### AIM OF THE TASK
Among the lines below, take the one holding "- a [Session]", the one holding "every other byte", and all lines between them. Set them down exactly.

### PROVIDED ENTRIES

=-=-=

(** * CRM reconciliation and audit engine

    A shallow embedding of the service layer of the CRM
    ([crm/models.py], [crm/repositories.py], [crm/services.py],
    [crm/integration/skyline_client.py], [crm/database.py]) and the
    properties of its invoice synchronisation, sales-date workflow and
    dashboard.

    Conventions of the embedding:
    - a table is the list of its rows, in the order a SELECT without
      ORDER BY returns them; a row is never deleted, so its position is
      its identity;
    - a [Session] separates the persistent rows from the objects handed to
      [session.add] and not flushed yet: [database.py] builds the sessions
      with [autoflush=False], so a SELECT reads the persistent rows only;
    - Python [float] is the binary64 [float] of [PrimFloat]; a [date] is a
      day ordinal and a [datetime] a day ordinal with the microsecond of
      that day;
    - [Invoice.amount] is a [Numeric(12, 2)] column: a session holds the
      amount of an invoice it has written as the float it was given, and
      a commit stores it as the column gives it back, rounded to two
      decimals; an amount is a number (a NaN is outside the model);
    - the clock ([datetime.utcnow]), [uuid.UUID], the Infor Skyline client
      and the rounding of the database in use are the environment of the
      service: Variables of the Section that holds it. *)

From Stdlib Require Import ZArith String Ascii DecimalString.
From Stdlib Require Import Floats.
From stdpp Require Import base tactics option list numbers strings.

Local Open Scope string_scope.
Local Open Scope list_scope.

(** ** Values *)

Definition UUID : Type := N.
Definition date : Type := Z.
Definition datetime : Type := (Z * Z)%type.

(** [datetime.date()] and [dt - timedelta(days=n)]. *)
Definition datetime_date (dt : datetime) : date := fst dt.
Definition datetime_sub_days (dt : datetime) (n : Z) : datetime :=
  ((fst dt - n)%Z, snd dt).

(** Truth value of an [Optional[str]]: [None] and the empty string are
    false. *)
Definition truthy (s : option string) : bool :=
  match s with
  | None => false
  | Some EmptyString => false
  | Some (String _ _) => true
  end.

(** [a or b] on an [Optional[str]] and a string. *)
Definition or_else (a : option string) (b : string) : string :=
  match a with
  | Some (String c s) => String c s
  | _ => b
  end.

(** [str.lower()], on the ASCII range: the letters A to Z go to a to z and
    every other byte stays. (A text with a character outside ASCII does not
    lower to [draft], [issued], [paid] or [overdue]: the only such
    character that lowers to plain ASCII letters is the Kelvin sign, to a
    [k], a letter none of the four has. So this is Python's [lower] as far
    as the status lookup can tell.) *)
Definition lower_ascii (c : ascii) : ascii :=
  let n := nat_of_ascii c in
  if (Nat.leb 65 n && Nat.leb n 90)%bool then ascii_of_nat (n + 32) else c.

Fixpoint lower (s : string) : string :=
  match s with
  | EmptyString => EmptyString
  | String c s' => String (lower_ascii c) (lower s')
  end.

(** [str(n)] for a non-negative [int]. *)
Definition str_of_nat (n : nat) : string :=
  NilZero.string_of_uint (Nat.to_uint n).

(** [sep.join(l)]. *)
Definition join (sep : string) (l : list string) : string :=
  String.concat sep l.

(** ** models.py *)

Inductive OpportunityStage : Set :=
  | prospect | proposal | negotiation | won | lost.

Inductive InvoiceStatus : Set :=
  | draft | issued | paid | overdue.

#[global] Instance OpportunityStage_eq_dec : EqDecision OpportunityStage.
Proof. solve_decision. Defined.

#[global] Instance InvoiceStatus_eq_dec : EqDecision InvoiceStatus.
Proof. solve_decision. Defined.

(** The value of a member of the [str] enum. *)
Definition InvoiceStatus_value (st : InvoiceStatus) : string :=
  match st with
  | draft => "draft"
  | issued => "issued"
  | paid => "paid"
  | overdue => "overdue"
  end.

(** [InvoiceStatus(value)]: the member with that value, [None] for the
    [ValueError] of a value that is no member's. *)
Definition InvoiceStatus_of_value (v : string) : option InvoiceStatus :=
  if String.eqb v "draft" then Some draft
  else if String.eqb v "issued" then Some issued
  else if String.eqb v "paid" then Some paid
  else if String.eqb v "overdue" then Some overdue
  else None.

(** The columns that the persistence engine fills in when it inserts a row
    (the [id] of an invoice, of a sales-date update and of a log entry,
    [SalesDateUpdate.updated_at], [SyncLog.executed_at]) are no fields of
    the records: the service never reads or writes them. The [opportunity]
    relationship of a row is the [id] of the opportunity it points to. *)

Module Opportunity.
Record t : Type := mk {
  id : UUID;
  client_id : UUID;
  name : string;
  stage : OpportunityStage;
  probability : float;
  expected_close_date : option date;
  actual_close_date : option date;
  amount : float;
  owner : option string;
  infor_sales_order_id : option string;
  notes : option string;
  created_at : datetime;
  updated_at : datetime
}.

Definition set_expected_close_date (d : option date) (o : t) : t :=
  mk (id o) (client_id o) (name o) (stage o) (probability o) d
     (actual_close_date o) (amount o) (owner o) (infor_sales_order_id o)
     (notes o) (created_at o) (updated_at o).

Definition set_updated_at (now : datetime) (o : t) : t :=
  mk (id o) (client_id o) (name o) (stage o) (probability o)
     (expected_close_date o) (actual_close_date o) (amount o) (owner o)
     (infor_sales_order_id o) (notes o) (created_at o) now.
End Opportunity.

=-=-=

### RESPONSE TO THE TASK
    - a [Session] separates the persistent rows from the objects handed to
      [session.add] and not flushed yet: [database.py] builds the sessions
      with [autoflush=False], so a SELECT reads the persistent rows only;
    - Python [float] is the binary64 [float] of [PrimFloat]; a [date] is a
      day ordinal and a [datetime] a day ordinal with the microsecond of
      that day;
    - [Invoice.amount] is a [Numeric(12, 2)] column: a session holds the
      amount of an invoice it has written as the float it was given, and
      a commit stores it as the column gives it back, rounded to two
      decimals; an amount is a number (a NaN is outside the model);
    - the clock ([datetime.utcnow]), [uuid.UUID], the Infor Skyline client
      and the rounding of the database in use are the environment of the
      service: Variables of the Section that holds it. *)

From Stdlib Require Import ZArith String Ascii DecimalString.
From Stdlib Require Import Floats.
From stdpp Require Import base tactics option list numbers strings.

Local Open Scope string_scope.
Local Open Scope list_scope.

(** ** Values *)

Definition UUID : Type := N.
Definition date : Type := Z.
Definition datetime : Type := (Z * Z)%type.

(** [datetime.date()] and [dt - timedelta(days=n)]. *)
Definition datetime_date (dt : datetime) : date := fst dt.
Definition datetime_sub_days (dt : datetime) (n : Z) : datetime :=
  ((fst dt - n)%Z, snd dt).

(** Truth value of an [Optional[str]]: [None] and the empty string are
    false. *)
Definition truthy (s : option string) : bool :=
  match s with
  | None => false
  | Some EmptyString => false
  | Some (String _ _) => true
  end.

(** [a or b] on an [Optional[str]] and a string. *)
Definition or_else (a : option string) (b : string) : string :=
  match a with
  | Some (String c s) => String c s
  | _ => b
  end.

(** [str.lower()], on the ASCII range: the letters A to Z go to a to z and
    every other byte stays. (A text with a character outside ASCII does not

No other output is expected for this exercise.